Can you imagine resistance running in the air to strengthen yourself for when you ran in the "less dense" water?


----------



## Kerry Irons (Feb 25, 2002)

*Science vs. ???*



ballboy1360 said:


> What do you think will happen if you breathe dozens of gallons and eventually hundreds of gallons of cold air? You will definitely begin to shiver in time. Why do you think warming the cool air is relavant, because the heat comes from inside your body and makes you cold. Airhead.


Your body produces wattage at roughly 25% efficiency. The rest of the heat has to be dissipated in some fashion. If you are getting cooling from breathing and humidifying cold air, then your body doesn't need to sweat as much. The fact that, even when it is cold (most of us) still sweat during exercise should tell you that you are already producing an excess of heat and so breathing the cold air puts no added energy demands on the body. This has been demonstrated in scientific research. If you can cite research to the contrary, please do. Otherwise, . . . 



ballboy1360 said:


> You mean it's not because "water is lighter than air"? LOL! Can you imagine resistance running in the air to strengthen yourself for when you ran in the "less dense" water?

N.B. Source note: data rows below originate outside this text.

(** * A shallow embedding of the retrieval core of rag-proj

    The development follows the three services of the repository:
    - [app/services/text_processor.py]  (module [TextProcessor]),
    - [app/services/vector_store.py]    (modules [Numpy] and [VectorStore]),
    - [app/services/rag_engine.py]      (module [RAGEngine]).

    Python [str] values are lists of Unicode code points, Python [int]s are
    [Z], NumPy [float64] scalars are the kernel's binary64 floats, and a
    method that can raise returns a value of the error type [res]. *)

From Stdlib Require Import ZArith List Bool Lia String Ascii Floats Permutation Sorted.
Import ListNotations.

Local Open Scope Z_scope.

(** ** Exceptions *)

Inductive exn : Type :=
| IndexError
| ValueError
| AxisError
| TypeError
| OSError
| VectorStoreError (message : string).

Inductive res (A : Type) : Type :=
| Ok (a : A)
| Raise (e : exn).

Arguments Ok {A} a.
Arguments Raise {A} e.

Definition bind {A B : Type} (r : res A) (k : A -> res B) : res B :=
  match r with
  | Ok a => k a
  | Raise e => Raise e
  end.

(** ** Python strings *)

Module PyStr.

(** A character is a code point; a string is the list of its code points. *)
Definition char : Type := N.
Definition str : Type := list char.
(** C10: a new [CollectVisitor] has none of its four lists:
    [all_problems] on it raises [AttributeError], and so does each
    reporting method, leaving it as it was.  After any sequence of calls,
    [all_problems] returns a [ValidationProblems] exactly when one of
    the calls was [begin_visit]. *)
Theorem C10_collect_visitor_needs_begin_visit :
  CollectVisitor.all_problems CollectVisitor.new
    = Raise (AttributeError "CollectVisitor" "_missing_mandatory")
  /\ (forall c,
        dispatch CollectVisitor.visitor c CollectVisitor.new
        = match c with
          | Call_begin_visit _ =>
              ({| CollectVisitor._missing_mandatory := Some [];
                  CollectVisitor._failed_parse := Some [];
                  CollectVisitor._missing_label := Some [];
                  CollectVisitor._duplicated_labels := Some [] |}, Return tt)
          | Call_end_visit _ => (CollectVisitor.new, Return tt)
          | Call_missing_mandatory _ _ _ =>
              (CollectVisitor.new,
               Raise (AttributeError "CollectVisitor" "_missing_mandatory"))
          | Call_failed_parse _ _ _ =>
              (CollectVisitor.new,
               Raise (AttributeError "CollectVisitor" "_failed_parse"))
          | Call_missing_label _ =>
              (CollectVisitor.new,
               Raise (AttributeError "CollectVisitor" "_missing_label"))
          | Call_duplicated_labels _ =>
              (CollectVisitor.new,
               Raise (AttributeError "CollectVisitor" "_duplicated_labels"))
          end)
  /\ (forall cs,
        returns (CollectVisitor.all_problems
                   (after_calls CollectVisitor.visitor cs CollectVisitor.new))
        <-> Exists is_begin_visit cs)
  /\ (forall document,
        CollectVisitor.all_problems
          (CollectVisitor.begin_visit document CollectVisitor.new).1
        = Return (ValidationProblems.make [] [] [] [])).
Proof.
  split; [reflexivity|]. split.
  - intros c. destruct c; reflexivity.
  - split; [|reflexivity].
    intros cs. rewrite all_problems_returns. apply after_calls_new.
Qed.

(** ** Dicts *)

Section PyDictFacts.
Context {V : Type}.
Implicit Types (d : pydict V) (k : string) (v : V).

Lemma dict_keys_setitem d k v k' :
  k' ∈ dict_keys (dict_setitem d k v) <-> k' = k \/ k' ∈ dict_keys d.
Proof.
  unfold dict_keys. induction d as [|[k0 v0] d IH]; simpl.
  - rewrite elem_of_cons. set_solver.
  - destruct (decide (k = k0)) as [->|Hne]; simpl.
    + rewrite !elem_of_cons. tauto.
    + rewrite !elem_of_cons, IH. tauto.
Qed.

Lemma dict_setitem_fresh d k v :
  k ∉ dict_keys d -> dict_setitem d k v = d ++ [(k, v)].
Proof.
  unfold dict_keys. induction d as [|[k0 v0] d IH]; simpl; [done|].
  rewrite not_elem_of_cons. intros [Hne Hnin].
  destruct (decide (k = k0)); [done|]. by rewrite IH.
Qed.

Lemma fold_setitem_fresh (items acc : pydict V) :
  NoDup (dict_keys (acc ++ items)) ->
  fold_left (fun d kv => dict_setitem d kv.1 kv.2) items acc = acc ++ items.
Proof.
  revert acc. induction items as [|[k v] items IH]; intros acc Hnd; simpl.
  - by rewrite app_nil_r.
  - rewrite dict_setitem_fresh.
    + rewrite IH; rewrite <- app_assoc; done.
    + unfold dict_keys in *. rewrite fmap_app in Hnd.
      apply NoDup_app in Hnd as (_ & Hdisj & _).
      intros Hin. apply (Hdisj k Hin). simpl. left.
Qed.

(** A dict built from items with distinct keys holds the items, in
    the order of insertion. *)
Lemma dict_from_items_NoDup (items : pydict V) :
  NoDup (dict_keys items) -> dict_from_items items = items.
Proof. intros H. unfold dict_from_items. by rewrite fold_setitem_fresh. Qed.

Lemma dict_get_None d k : dict_get d k = None <-> k ∉ dict_keys d.
Proof.
  unfold dict_keys. induction d as [|[k0 v0] d IH]; simpl.
  - split; [intros _; apply not_elem_of_nil | done].
  - rewrite not_elem_of_cons. destruct (decide (k = k0)); naive_solver.
Qed.

Lemma dict_get_Some d k v :
  NoDup (dict_keys d) -> dict_get d k = Some v <-> (k, v) ∈ d.
Proof.
  unfold dict_keys. induction d as [|[k0 v0] d IH]; simpl; intros Hnd.
  - split; [done | intros H; by apply elem_of_nil in H].
  - apply NoDup_cons in Hnd as [Hk0 Hnd]. rewrite elem_of_cons.
    destruct (decide (k = k0)) as [->|Hne].
    + split; [intros [= ->]; by left|].
      intros [[= ->]|Hin]; [done|].
      destruct Hk0. apply list_elem_of_fmap. by exists (k0, v).
    + rewrite (IH Hnd). naive_solver.
Qed.

Lemma omap_dict_get_items (d0 d : pydict V) :
  (forall k v, (k, v) ∈ d -> dict_get d0 k = Some v) ->
  omap (fun k => pair k <$> dict_get d0 k) (dict_keys d) = d.
Proof.
  unfold dict_keys. induction d as [|[k v] d IH]; intros Hall; simpl; [done|].
  rewrite (Hall k v) by left. simpl. f_equal.
  apply IH. intros k' v' Hin. apply Hall. by right.
Qed.

Lemma omap_dict_get_keys d :
  NoDup (dict_keys d) ->
  omap (fun k => pair k <$> dict_get d k) (dict_keys d) = d.
Proof.
  intros Hnd. apply omap_dict_get_items.
  intros k v Hin. by apply dict_get_Some.
Qed.

(** Iteration yields every item once, in the hash-table order. *)
Lemma iteritems_Permutation (o : DictOrder) d :
  NoDup (dict_keys d) -> iteritems o d ≡ₚ d.
Proof.
  intros Hnd. unfold iteritems.
  rewrite (iter_order_perm o _ Hnd). by rewrite omap_dict_get_keys.
Qed.

Lemma iteritems_keys_Permutation (o : DictOrder) d :
  NoDup (dict_keys d) -> (iteritems o d).*1 ≡ₚ dict_keys d.
Proof. intros Hnd. unfold dict_keys. by rewrite iteritems_Permutation. Qed.

Lemma iteritems_keys (o : DictOrder) d :
  NoDup (dict_keys d) -> (iteritems o d).*1 = o (dict_keys d).
Proof.
  intros Hnd. unfold iteritems.
  assert (Hsub : forall k, k ∈ o (dict_keys d) -> k ∈ dict_keys d).
  { intros k. by rewrite (iter_order_perm o _ Hnd). }
  induction (o (dict_keys d)) as [|k l IH]; simpl; [done|].
  destruct (dict_get d k) as [v|] eqn:Hget; simpl.
  - f_equal. apply IH. intros k' Hk'. apply Hsub. by right.
  - apply dict_get_None in Hget. destruct Hget. apply Hsub. by left.
Qed.
End PyDictFacts.

(** ** [duplicated] and [sorted] *)

Lemma count_of_cons x y v :
  count_of x (y :: v) = (if decide (y = x) then 1 else 0) + count_of x v.
Proof.
  unfold count_of. rewrite filter_cons.
  destruct (decide (y = x)); reflexivity.
Qed.

Lemma count_of_zero x v : count_of x v = 0 <-> x ∉ v.
Proof.
  induction v as [|y v IH].
  - split; [intros _; apply not_elem_of_nil | done].
  - rewrite count_of_cons, not_elem_of_cons.
    destruct (decide (y = x)) as [->|]; simpl; [naive_solver lia|].
    rewrite IH. naive_solver.
Qed.

Lemma count_of_NoDup v : NoDup v <-> forall x, count_of x v <= 1.
Proof.
  induction v as [|y v IH].
  - split; [intros _ x; unfold count_of; simpl; lia | constructor].
  - rewrite NoDup_cons, IH. split.
    + intros [Hy Hv] x. rewrite count_of_cons.
      destruct (decide (y = x)) as [->|]; simpl; [|apply Hv].
      apply count_of_zero in Hy. lia.
    + intros H. split.
      * apply count_of_zero. specialize (H y). rewrite count_of_cons in H.
        destruct (decide (y = y)); [lia | done].
      * intros x. specialize (H x). rewrite count_of_cons in H. lia.
Qed.

Lemma elem_of_duplicated x v : x ∈ duplicated v <-> 1 < count_of x v.
Proof.
  unfold duplicated. rewrite elem_of_list_to_set, list_elem_of_filter.
  split; [tauto|]. intros H. split; [done|].
  destruct (decide (x ∈ v)) as [|Hn]; [done|].
  apply count_of_zero in Hn. lia.
Qed.

Lemma duplicated_empty v : duplicated v = ∅ <-> NoDup v.
Proof.
  rewrite count_of_NoDup. split.
  - intros He x. destruct (decide (1 < count_of x v)) as [Hd|]; [|lia].
    apply elem_of_duplicated in Hd. rewrite He in Hd. set_solver.
  - intros H. apply set_eq. intros x. rewrite elem_of_duplicated.
    specialize (H x). set_solver by lia.
Qed.

Lemma elem_of_sorted x l : x ∈ sorted l <-> x ∈ l.
Proof. unfold sorted. by rewrite merge_sort_Permutation. Qed.

Lemma sorted_elements_nonempty (s : gset string) :
  s ≠ ∅ -> sorted (elements s) ≠ [].
Proof.
  intros Hs He. apply Hs. apply set_eq. intros x.
  rewrite <- elem_of_elements, <- elem_of_sorted, He. set_solver.
Qed.

Lemma elem_of_sorted_duplicated x v :
  x ∈ sorted (elements (duplicated v)) <-> 1 < count_of x v.
Proof. by rewrite elem_of_sorted, elem_of_elements, elem_of_duplicated. Qed.

(** ** Loops that may raise *)

Lemma for_each_Return {A} (l : list A) body :
  for_each l body = Return tt <-> Forall (fun x => body x = Return tt) l.
Proof.
  induction l as [|x l IH]; simpl.
  - split; [constructor | done].
  - rewrite Forall_cons, <- IH. unfold obind.
    destruct (body x) as [[]|e]; naive_solver.
Qed.

Lemma for_each_Raise {A} (l : list A) body e :
  for_each l body = Raise e -> exists x, x ∈ l /\ body x = Raise e.
Proof.
  induction l as [|x l IH]; simpl; [done|]. unfold obind.
  destruct (body x) as [[]|e'] eqn:Hx.
  - intros H. destruct (IH H) as (y & Hy & Hb). exists y. split; [by right | done].
  - intros [= ->]. exists x. split; [by left | done].
Qed.

Lemma mapM_Return {A B} (f : A -> outcome B) (g : A -> B) l :
  Forall (fun x => f x = Return (g x)) l -> mapM f l = Return (g <$> l).
Proof.
  induction 1 as [|x l Hx _ IH]; simpl; [done|].
  rewrite Hx. simpl. rewrite IH. done.
Qed.

(** ** The checks of the template builder *)

Lemma mapM_getitem_Name fields :
  Forall (fun f => is_Some (Name f)) fields ->
  mapM getitem_Name fields = Return (names_of fields).
Proof.
  unfold names_of. induction 1 as [|f l [n Hn] _ IH]; simpl; [done|].
  unfold getitem_Name at 1. rewrite Hn. simpl. rewrite IH. done.
Qed.

Lemma existsb_no_name fields :
  existsb (fun f => bool_decide (Name f = None)) fields = true
  <-> exists f, f ∈ fields /\ Name f = None.
Proof.
  rewrite existsb_exists. split; intros (f & H1 & H2); exists f.
  - apply list_elem_of_In in H1. by apply bool_decide_eq_true in H2.
  - apply list_elem_of_In in H1. split; [done|]. by apply bool_decide_eq_true.
Qed.

Lemma existsb_no_name_false fields :
  existsb (fun f => bool_decide (Name f = None)) fields = false
  <-> Forall (fun f => is_Some (Name f)) fields.
Proof.
  rewrite <- not_true_iff_false, existsb_no_name, Forall_forall. split.
  - intros H f Hf. destruct (Name f) eqn:E; [eauto|]. destruct H; eauto.
  - intros H (f & Hf & E). destruct (H f Hf) as [n Hn]. congruence.
Qed.

Lemma names_of_elem fields f n :
  f ∈ fields -> Name f = Some n -> n ∈ names_of fields.
Proof. intros Hf Hn. unfold names_of. apply list_elem_of_omap. eauto. Qed.

Lemma find_has_both_Some fields bad :
  List.find has_both fields = Some bad -> bad ∈ fields /\ both_vocabularies bad.
Proof.
  intros H. apply find_some in H as [Hin Hb]. split; [by apply list_elem_of_In|].
  unfold has_both in Hb. apply andb_true_iff in Hb as [H1 H2].
  split; by eapply bool_decide_eq_true.
Qed.

Lemma find_has_both_None fields :
  List.find has_both fields = None <-> Forall (fun f => ~ both_vocabularies f) fields.
Proof.
  rewrite Forall_forall. split.
  - intros H f Hf [H1 H2]. apply list_elem_of_In in Hf.
    pose proof (find_none _ _ H f Hf) as Hb. unfold has_both in Hb.
    rewrite !bool_decide_eq_true_2 in Hb by done. done.
  - intros H. destruct (List.find has_both fields) as [bad|] eqn:E; [|done].
    apply find_has_both_Some in E as [Hin Hb]. destruct (H bad Hin Hb).
Qed.

(** The outcome of the ['Choices'] check of one named field. *)
Lemma validate_choices_Return f :
  is_Some (Name f) ->
  validate_choices f = Return tt
  <-> (forall c, Choices f = Some c -> c ≠ [] /\ NoDup c).
Proof.
  intros [n Hn]. unfold validate_choices, getitem_Name. rewrite Hn.
  destruct (Choices f) as [c|]; [|by split]. simpl.
  case_bool_decide as Hd.
  - split; [done|]. intros H. destruct (H c eq_refl) as [_ Hnd].
    by apply duplicated_empty in Hnd.
  - apply duplicated_empty in Hd.
    case_bool_decide as He.
    + split; [done|]. intros H. by destruct (H c eq_refl).
    + split; [|done]. by intros _ c' [= <-].
Qed.

Lemma validate_choices_Raise f e :
  validate_choices f = Raise e ->
  is_Some (Name f) ->
  exists n m, Name f = Some n /\ e = ValueError m /\ named_fields m = [n]
              /\ bad_choices f.
Proof.
  intros H [n Hn]. exists n. revert H.
  unfold validate_choices, getitem_Name, bad_choices. rewrite Hn.
  destruct (Choices f) as [c|]; [|done]. simpl.
  case_bool_decide as Hd.
  - intros [= <-]. eexists. repeat split. exists c. split; [done|]. right.
    intros Hnd. by apply duplicated_empty in Hnd.
  - case_bool_decide as He; [|done].
    intros [= <-]. eexists. repeat split. exists c. split; [done|]. by left.
Qed.
Lemma eval_match_nullish variables name :
  nullish (Map_get variables name) = true ->
  throws (eval_match variables [placeholder name; name]).
Proof.
  unfold eval_match. simpl. destruct (Map_get variables name); [| |done];
    intros _; by eexists.
Qed.

Lemma placeholders_elem template groups :
  groups ∈ matches placeholder_at placeholder_at_shorter template ->
  default [] (groups !! 1%nat) ∈ placeholders template.
Proof.
  intros H. unfold placeholders.
  by apply (list_elem_of_fmap_2 (fun g : list jsstring => default [] (g !! 1%nat))).
Qed.

Lemma placeholders_occurrence pre name post :
  is_identifier name = true ->
  placeholders (pre ++ placeholder name ++ post)
  = placeholders pre ++ name :: placeholders post.
Proof.
  intros H. unfold placeholders.
  by rewrite matches_occurrence, fmap_app, fmap_cons.
Qed.

Lemma evalTemplate_returns template variables :
  (forall n, n ∈ placeholders template ->
     nullish (Map_get variables n) = false) ->
  returned (evalTemplate template variables).
Proof.
  intros Hbound. apply replace_returns.
  intros groups Hin. unfold eval_match.
  specialize (Hbound (default [] (groups !! 1%nat))).
  destruct (Map_get variables _); try by eexists.
  all: discriminate Hbound; by apply placeholders_elem.
Qed.

Lemma undefined_variable_inj n m :
  undefined_variable n = undefined_variable m -> n = m.
Proof.
  unfold undefined_variable, quote. intros [= H]. by simplify_list_eq.
Qed.

(** C6, missing variable: a template with a placeholder whose value is
    absent or null makes [evalTemplate] throw the error of an undefined
    variable, which names a placeholder of the template whose value is absent
    or null, the first one of them in the text; no string is returned. *)
Theorem evalTemplate_missing_variable pre name post variables :
  is_identifier name = true ->
  nullish (Map_get variables name) = true ->
  exists missing,
    missing ∈ placeholders (pre ++ placeholder name ++ post)
    /\ nullish (Map_get variables missing) = true
    /\ evalTemplate (pre ++ placeholder name ++ post) variables
       = Throw (undefined_variable missing)
    /\ ~ returned (evalTemplate (pre ++ placeholder name ++ post) variables)
    /\ ((forall n, n ∈ placeholders pre ->
           nullish (Map_get variables n) = false) -> missing = name).
Proof.
  intros Hname Hnull.
  destruct (replace_throws (eval_match variables)
              (pre ++ placeholder name ++ post) [placeholder name; name])
    as (groups & Hin & Hthrow & Hscan).
  - rewrite matches_occurrence by done. apply elem_of_app. right. by left.
  - by apply eval_match_nullish.
  - apply eval_match_throws in Hthrow as [Hmissing Hthrow].
    exists (default [] (groups !! 1%nat)).
    split; [by apply placeholders_elem|].
    split; [done|]. unfold evalTemplate. rewrite Hscan, Hthrow.
    split; [done|]. split; [by intros [out ?]|].
    intros [a Ha]%evalTemplate_returns. unfold evalTemplate in Ha.
    destruct (eval_match_throws variables [placeholder name; name])
      as [_ Hfirst]; [by apply eval_match_nullish|].
    rewrite replace_occurrence, Ha in Hscan by done. simpl in Hscan.
    rewrite Hfirst, Hthrow in Hscan. simpl in Hscan.
    symmetry. apply undefined_variable_inj. congruence.
Qed.

Lemma evalTemplate_missing_variable_sample :
  missing_template = lit "<p>" ++ placeholder (lit "missing") ++ lit "</p>"
  /\ is_identifier (lit "missing") = true
  /\ nullish (Map_get round_trip_variables (lit "missing")) = true
  /\ exists missing,
       missing ∈ placeholders missing_template
       /\ nullish (Map_get round_trip_variables missing) = true
       /\ evalTemplate missing_template round_trip_variables
          = Throw (undefined_variable missing)
       /\ ~ returned (evalTemplate missing_template round_trip_variables)
       /\ ((forall n, n ∈ placeholders (lit "<p>") ->
              nullish (Map_get round_trip_variables n) = false) ->
           missing = lit "missing").
Proof.
  split; [reflexivity|]. split; [reflexivity|]. split; [reflexivity|].
  apply (evalTemplate_missing_variable (lit "<p>") (lit "missing") (lit "</p>")
           round_trip_variables); reflexivity.
Defined.
Lemma new_lgp_newton_solver_vari_inv phi system theta_dbl e this e' :
  engine_inv e -> live (mem e) phi ->
  new_lgp_newton_solver_vari phi system theta_dbl e = Ok this e' ->
  engine_inv e' /\ extends e e'.
Proof.
  intros Hinv Hphi H. unfold new_lgp_newton_solver_vari in H.
  destruct (alloc_inv sizeof_lgp_newton_solver_vari e Hinv)
    as (this0 & e1 & Ha1 & Hinv1 & Hext1 & Hm1 & Ht1 & Hle1 & Hlt1).
  specialize (Hlt1 eq_refl).
  unfold bind at 1 in H. rewrite Ha1 in H.
  unfold bind at 1 in H.
  destruct theta_dbl as [|x0 rest]; [discriminate|].
  simpl lift_option in H. cbv beta iota in H.
  unfold bind at 1 in H. unfold push_var_stack at 1 in H. cbv beta iota in H.
  match type of H with context [bind (alloc _) _ ?E] => set (e2 := E) in H end.
  assert (Hinv2 : engine_inv e2).
  { apply push_inv; [exact Hinv1 | exact Hlt1 |]. rewrite Ht1.
    eapply Forall_impl; [exact (inv_tape _ Hinv)|]. simpl.
    intros b Hb. exact (addr_lt_le_trans _ _ _ Hb Hle1). }
  assert (Hext2 : extends e e2)
    by exact (extends_trans _ _ _ Hext1 (extends_push e1 this0)).
  destruct (alloc_inv (1 * sizeof_ptr) e2 Hinv2)
    as (p_arr & e3 & Ha3 & Hinv3 & Hext3 & _).
  unfold bind at 1 in H. rewrite Ha3 in H.
  destruct (alloc_inv (N.of_nat (length (x0 :: rest)) * sizeof_ptr) e3 Hinv3)
    as (t_arr & e4 & Ha4 & Hinv4 & Hext4 & _).
  unfold bind at 1 in H. rewrite Ha4 in H.
  destruct (fill_theta_inv (x0 :: rest) 0
              (<[0%nat := Some this0]> (replicate (length (x0 :: rest)) None))
              e4 Hinv4)
    as (ts & e5 & Hfill & Hts & Hst5 & Hinv5 & Hext5 & Hall).
  { rewrite length_insert, length_replicate. simpl. lia. }
  rewrite drop_ge in Hfill
    by (rewrite length_insert, length_replicate; simpl; lia).
  simpl take in Hfill. rewrite app_nil_r in Hfill. simpl app in Hfill.
  unfold bind at 1 in H. rewrite Hfill in H.
  unfold bind, store, ret in H. simpl in H. injection H as <- <-.
  assert (Hw14 : addr_le (watermark e1) (watermark e4)).
  { assert (Hw12 : addr_le (watermark e1) (watermark e2)) by apply addr_le_refl.
    exact (addr_le_trans _ _ _ Hw12
             (addr_le_trans _ _ _ (ext_watermark _ _ Hext3)
                (ext_watermark _ _ Hext4))). }
  assert (Hext05 : extends e e5).
  { exact (extends_trans _ _ _ Hext2
             (extends_trans _ _ _ Hext3 (extends_trans _ _ _ Hext4 Hext5))). }
  split.
  - apply store_inv; [exact Hinv5 | |].
    + exact (addr_lt_le_trans _ _ _ Hlt1
               (addr_le_trans _ _ _ Hw14 (ext_watermark _ _ Hext5))).
    + split.
      * simpl. intros r Hr. apply list_elem_of_singleton in Hr as ->.
        exact (addr_lt_le_trans _ _ _ (live_below e phi Hinv Hphi) Hle1).
      * simpl. intros t Ht.
        apply list_elem_of_fmap in Ht as (t' & Heq & Hin).
        injection Heq as ->. rewrite Forall_forall in Hall.
        exact (addr_lt_le_trans _ _ _ Hlt1
                 (addr_le_trans _ _ _ Hw14 (Hall t' Hin))).
  - apply extends_store; [exact Hle1 | exact Hext05].
Qed.
(** The JSON-LD text of a descriptor without a [url] member. *)
Definition descriptor_without_url : string :=
  let q := String JS.dquote EmptyString in
  "{" +:+ q +:+ "@context" +:+ q +:+ ":" +:+ q +:+ "https://schema.org" +:+ q +:+ ","
      +:+ q +:+ "@type" +:+ q +:+ ":" +:+ q +:+ "WebSite" +:+ q +:+ "}".

(** The three tags that carry the title, read off a rendered tree. *)
Definition title_tags (m : node) : list JS.value :=
  document_titles m ++ meta_contents "og:title" m ++ meta_contents "twitter:title" m.

(** The paths [render] reads from the props. *)
Definition read_paths : list (list string) :=
  [p_description; p_frontmatter_title; p_title; p_author; p_image; p_siteUrl;
   p_layout_style; p_palette].

(** How many elements of a type the tree holds. *)
Definition count_type (type : string) (n : node) : nat :=
  length (List.filter (has_type type) (descendants n)).

(** The [href] of every [<link rel="stylesheet">]. *)
Definition stylesheet_hrefs (n : node) : list JS.value :=
  List.map (attr "href")
    (List.filter (fun l => has_type "link" l && JS.strict_eq_string (attr "rel" l) "stylesheet")
                 (descendants n)).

You seem to completely not understand that water VAPOR is lighter than air, and that is what we are talking about here. Humid air is less dense than dry air. It is a scientific fact and has been known for well over 100 years (when the measurement techniques became available). You shouldn't attempt sarcasm when you obviously don't understand the issue at all.


----------



## Andrea138 (Mar 10, 2008)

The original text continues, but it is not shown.